(* ===== verification/Telemetry.v ===== *)
(** The CSV builder of the vitals telemetry (shTelem...): records of signed
    integers assembled in a bounded buffer and handed to the registered sink. *)
From S2P Require Import Prelude Config Dsp Ring Decimal.

(** * State

    [sh_telem] is the text before the terminator; [sh_sink] tells whether a
    sink is registered, [telem_out] the records it has received. *)
Record telem_st := mktelem {
  sh_telem : list Z;
  sh_sink : bool;
  sh_win_seq : Z;
  sh_dump_seq : Z;
  telem_out : list (list Z) }.

#[export] Instance telem_st_eta : RecordEta telem_st := fun r =>
  mktelem (sh_telem r) (sh_sink r) (sh_win_seq r) (sh_dump_seq r) (telem_out r).

Definition telem_init : telem_st := mktelem [] false 0 0 [].

(** * Operations *)
Definition shTelemReset (t : telem_st) : telem_st := t <| sh_telem := [] |>.

(** Room is left for the terminator. *)
Definition shTelemChar (c : Z) (t : telem_st) : telem_st :=
  if alen (sh_telem t) + 1 <? TELEMETRY_LINE_MAX
  then t <| sh_telem ::= (fun l => l ++ [c]) |> else t.

Definition telem_chars (l : list Z) (t : telem_st) : telem_st :=
  fold_left (fun t c => shTelemChar c t) l t.

Definition shTelemU32 (v : Z) (t : telem_st) : telem_st :=
  if v =? 0 then shTelemChar 48 t else telem_chars (rev (digits_loop 10 v)) t.

Definition shTelemFieldI32 (v : Z) (t : telem_st) : telem_st :=
  let t := if negb (alen (sh_telem t) =? 0) then shTelemChar 44 t else t in
  if v <? 0 then shTelemU32 (u32 (0 - u32 v)) (shTelemChar 45 t)
  else shTelemU32 (u32 v) t.

Definition shTelemFlush (t : telem_st) : telem_st :=
  shTelemReset
    (if sh_sink t && negb (alen (sh_telem t) =? 0)
     then t <| telem_out ::= (fun o => o ++ [sh_telem t]) |> else t).

(** A record: reset, the fields in order, flush. *)
Definition telem_record (vs : list Z) (t : telem_st) : telem_st :=
  shTelemFlush (fold_left (fun t v => shTelemFieldI32 v t) vs (shTelemReset t)).

(** [SmartHelmet_VitalsSetSink] with a sink ([true]) or NULL. *)
Definition SmartHelmet_VitalsSetSink `{HelmetConfig} (sink : bool) (t : telem_st) : telem_st :=
  if ENABLE_VITALS_CSV || ENABLE_SENS_DUMP then shTelemReset (t <| sh_sink := sink |>) else t.

(** The raw-sample record of [PushSensInMvAt]. *)
Definition telem_dump `{HelmetConfig} (mv time_us : Z) (t : telem_st) : telem_st :=
  if ENABLE_SENS_DUMP && sh_sink t then
    (telem_record [i32 (sh_dump_seq t); mv; i32 time_us] t) <| sh_dump_seq ::= (fun n => u32 (n + 1)) |>
  else t.

(** The window record, from the values of its columns after the first. *)
Definition telem_window (cols : list Z) (t : telem_st) : telem_st :=
  if sh_sink t then
    (telem_record (i32 (sh_win_seq t) :: cols) t) <| sh_win_seq ::= (fun n => u32 (n + 1)) |>
  else t.

(** * Vocabulary of the specifications *)

(** The text of a record of unlimited length. *)
Definition csv_text (vs : list Z) : list Z := join 44 (dec_int <$> vs).

(** What a reader of the record gets. *)
Definition csv_read (l : list Z) : list Z := parse_int <$> split_on 44 l.

(** What fits the buffer. *)
Definition fit (l : list Z) : list Z := take 159 l.

(** * The builder truncates the unlimited text *)
Lemma fit_char l c t :
  sh_telem t = fit l -> shTelemChar c t = t <| sh_telem := fit (l ++ [c]) |>.
Proof.
  unfold shTelemChar, fit, TELEMETRY_LINE_MAX. intros Ht. rewrite Ht.
  destruct (Z.ltb_spec (alen (take 159 l) + 1) 160) as [Hl | Hl]; unfold alen in Hl;
    rewrite length_take in Hl; destruct t as [tt s w d o]; cbn [sh_telem] in Ht; subst tt;
    unfold field_set; f_equal.
  - rewrite (take_ge l) by lia.
    rewrite (take_ge (l ++ [c])) by (rewrite length_app; cbn [length]; lia). done.
  - rewrite take_app_le by lia. done.
Qed.

Lemma fit_chars l k t :
  sh_telem t = fit l -> telem_chars k t = t <| sh_telem := fit (l ++ k) |>.
Proof.
  revert l t. induction k as [| c k IH]; intros l t Ht; cbn [telem_chars fold_left].
  - rewrite app_nil_r, <- Ht. by destruct t.
  - rewrite (fit_char l c t Ht). change (fold_left _ k ?x) with (telem_chars k x).
    rewrite (IH (l ++ [c])) by done. by rewrite <- app_assoc.
Qed.

Lemma fit_u32 l v t :
  is_u32 v -> sh_telem t = fit l -> shTelemU32 v t = t <| sh_telem := fit (l ++ dec v) |>.
Proof.
  intros Hv Ht. unfold shTelemU32, dec. destruct (v =? 0).
  - by apply fit_char.
  - by apply fit_chars.
Qed.

Lemma fit_field l v t :
  is_i32 v -> sh_telem t = fit l ->
  shTelemFieldI32 v t = t <| sh_telem := fit ((if alen l =? 0 then l else l ++ [44]) ++ dec_int v) |>.
Proof.
  intros Hv Ht. unfold shTelemFieldI32.
  assert ((alen (sh_telem t) =? 0) = (alen l =? 0)) as ->.
  { rewrite Ht. unfold fit, alen. rewrite length_take. repeat zcase; lia. }
  set (t1 := if negb (alen l =? 0) then shTelemChar 44 t else t).
  set (l1 := if alen l =? 0 then l else l ++ [44]).
  assert (t1 = t <| sh_telem := fit l1 |>) as ->.
  { unfold t1, l1. destruct (alen l =? 0); cbn [negb].
    - rewrite <- Ht. by destruct t.
    - by apply fit_char. }
  unfold dec_int. destruct (Z.ltb_spec v 0).
  - rewrite (fit_char l1) by done.
    replace (u32 (0 - u32 v)) with (- v) by (unfold u32; unfold_ranges; zlia).
    rewrite (fit_u32 (l1 ++ [45])) by (done || rlia). rewrite <- app_assoc. done.
  - rewrite u32_small by rlia. rewrite (fit_u32 l1) by (done || rlia). done.
Qed.

Lemma dec_int_ne v : is_i32 v -> dec_int v <> [].
Proof.
  intros Hv. unfold dec_int. destruct (Z.ltb_spec v 0); [done |].
  destruct (dec_spec v ltac:(rlia)) as (_ & _ & ? & _). done.
Qed.

Lemma fit_fields vs l t :
  Forall is_i32 vs -> sh_telem t = fit l ->
  fold_left (fun t v => shTelemFieldI32 v t) vs t =
    t <| sh_telem := fit (if alen l =? 0 then csv_text vs
                          else match vs with [] => l | _ => l ++ 44 :: csv_text vs end) |>.
Proof.
  intros Hvs. revert l t. induction Hvs as [| v vs Hv Hvs IH]; intros l t Ht; cbn [fold_left].
  - destruct (Z.eqb_spec (alen l) 0) as [E |].
    + destruct l; [| unfold alen in E; cbn in E; lia]. destruct t. cbn [sh_telem] in Ht. by subst.
    + rewrite <- Ht. by destruct t.
  - rewrite (fit_field l v t Hv Ht). set (l1 := (if alen l =? 0 then l else l ++ [44]) ++ dec_int v).
    rewrite (IH l1) by done. cbn [field_set]. f_equal. f_equal.
    assert (alen l1 <> 0) as Hl1.
    { unfold l1. rewrite alen_app. pose proof (dec_int_ne v Hv). destruct (dec_int v); [done |].
      unfold alen. cbn [length]. lia. }
    rewrite (proj2 (Z.eqb_neq _ 0) Hl1). unfold l1.
    assert (csv_text (v :: vs) = dec_int v ++ match vs with [] => [] | _ => 44 :: csv_text vs end) as ->.
    { unfold csv_text. destruct vs; cbn; [by rewrite app_nil_r | done]. }
    destruct (Z.eqb_spec (alen l) 0) as [E |].
    + destruct l; [| unfold alen in E; cbn in E; lia]. destruct vs; [by rewrite app_nil_r | done].
    + rewrite <- !app_assoc. destruct vs; cbn; [by rewrite app_nil_r | done].
Qed.

Lemma telem_record_eq vs t :
  Forall is_i32 vs -> vs <> [] ->
  telem_record vs t = mktelem [] (sh_sink t) (sh_win_seq t) (sh_dump_seq t)
    (if sh_sink t then telem_out t ++ [fit (csv_text vs)] else telem_out t).
Proof.
  intros Hvs Hne. unfold telem_record. rewrite (fit_fields vs []) by done.
  change (alen [] =? 0) with true. unfold shTelemFlush, shTelemReset. cbn.
  assert ((alen (fit (csv_text vs)) =? 0) = false) as ->.
  { apply Z.eqb_neq. destruct vs as [| v vs]; [done |]. inversion Hvs; subst.
    pose proof (dec_int_ne v ltac:(done)) as Hd. unfold csv_text. cbn [fmap list_fmap join].
    destruct (dec_int v) as [| c d]; [done |].
    unfold fit, alen. rewrite length_take. destruct (dec_int <$> vs); simpl; lia. }
  rewrite andb_true_r. by destruct (sh_sink t).
Qed.

Lemma csv_round_trip vs :
  Forall is_i32 vs -> vs <> [] -> csv_read (csv_text vs) = vs.
Proof.
  intros Hvs Hne. unfold csv_read, csv_text. rewrite split_join.
  - rewrite <- list_fmap_compose. rewrite <- (list_fmap_id vs) at 2.
    apply list_fmap_ext. intros i v Hv. rewrite Forall_lookup in Hvs. specialize (Hvs i v Hv).
    unfold is_i32 in Hvs. change (parse_int (dec_int v) = v).
    apply parse_int_dec_int. lia.
  - by destruct vs.
  - apply Forall_fmap. eapply Forall_impl; [exact Hvs |]. intros v Hv. unfold is_i32 in Hv.
    apply dec_int_chars; [lia | unfold is_digit; lia | lia].
Qed.

(** Telemetry round trip: with a sink registered, a record of signed
    32-bit values that fits the line buffer is delivered once, whole, and a
    reader that splits it at the commas gets exactly those values back
    (the most negative value included); without a sink nothing is
    delivered.  A record that does not fit is cut at the buffer, never written past it. *)
Theorem telem_record_round_trip vs t :
  Forall is_i32 vs -> vs <> [] ->
  let t' := telem_record vs t in
  sh_telem t' = [] /\
  (sh_sink t = false -> telem_out t' = telem_out t) /\
  (sh_sink t = true -> exists line, telem_out t' = telem_out t ++ [line] /\
    alen line < TELEMETRY_LINE_MAX /\ line = fit (csv_text vs) /\
    (alen (csv_text vs) < TELEMETRY_LINE_MAX -> csv_read line = vs)).
Proof.
  intros Hvs Hne. cbv zeta. rewrite telem_record_eq by done. cbn.
  split; [done |]. split; [by intros -> |]. intros ->. exists (fit (csv_text vs)).
  split; [done |]. unfold TELEMETRY_LINE_MAX. split; [unfold fit, alen; rewrite length_take; lia |].
  split; [done |]. intros Hl. unfold fit. rewrite take_ge by (unfold alen in Hl; lia).
  by apply csv_round_trip.
Qed.

Lemma telem_record_round_trip_witness :
  let t := telem_init <| sh_sink := true |> in
  let t' := telem_record [-2147483648; 0; 907] t in
  sh_telem t' = [] /\
  (sh_sink t = false -> telem_out t' = telem_out t) /\
  (sh_sink t = true -> exists line, telem_out t' = telem_out t ++ [line] /\
    alen line < TELEMETRY_LINE_MAX /\ line = fit (csv_text [-2147483648; 0; 907]) /\
    (alen (csv_text [-2147483648; 0; 907]) < TELEMETRY_LINE_MAX -> csv_read line = [-2147483648; 0; 907])).
Proof.
  apply (telem_record_round_trip [-2147483648; 0; 907] (telem_init <| sh_sink := true |>)); [vdec | done].
Defined.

*Instructions for the task*: From the data above, return every line from the line that has "intros Hvs. revert" up to and including the line that has "assert (csv_text (v", exactly.

*Response to the task*:
  intros Hvs. revert l t. induction Hvs as [| v vs Hv Hvs IH]; intros l t Ht; cbn [fold_left].
  - destruct (Z.eqb_spec (alen l) 0) as [E |].
    + destruct l; [| unfold alen in E; cbn in E; lia]. destruct t. cbn [sh_telem] in Ht. by subst.
    + rewrite <- Ht. by destruct t.
  - rewrite (fit_field l v t Hv Ht). set (l1 := (if alen l =? 0 then l else l ++ [44]) ++ dec_int v).
    rewrite (IH l1) by done. cbn [field_set]. f_equal. f_equal.
    assert (alen l1 <> 0) as Hl1.
    { unfold l1. rewrite alen_app. pose proof (dec_int_ne v Hv). destruct (dec_int v); [done |].
      unfold alen. cbn [length]. lia. }
    rewrite (proj2 (Z.eqb_neq _ 0) Hl1). unfold l1.
    assert (csv_text (v :: vs) = dec_int v ++ match vs with [] => [] | _ => 44 :: csv_text vs end) as ->.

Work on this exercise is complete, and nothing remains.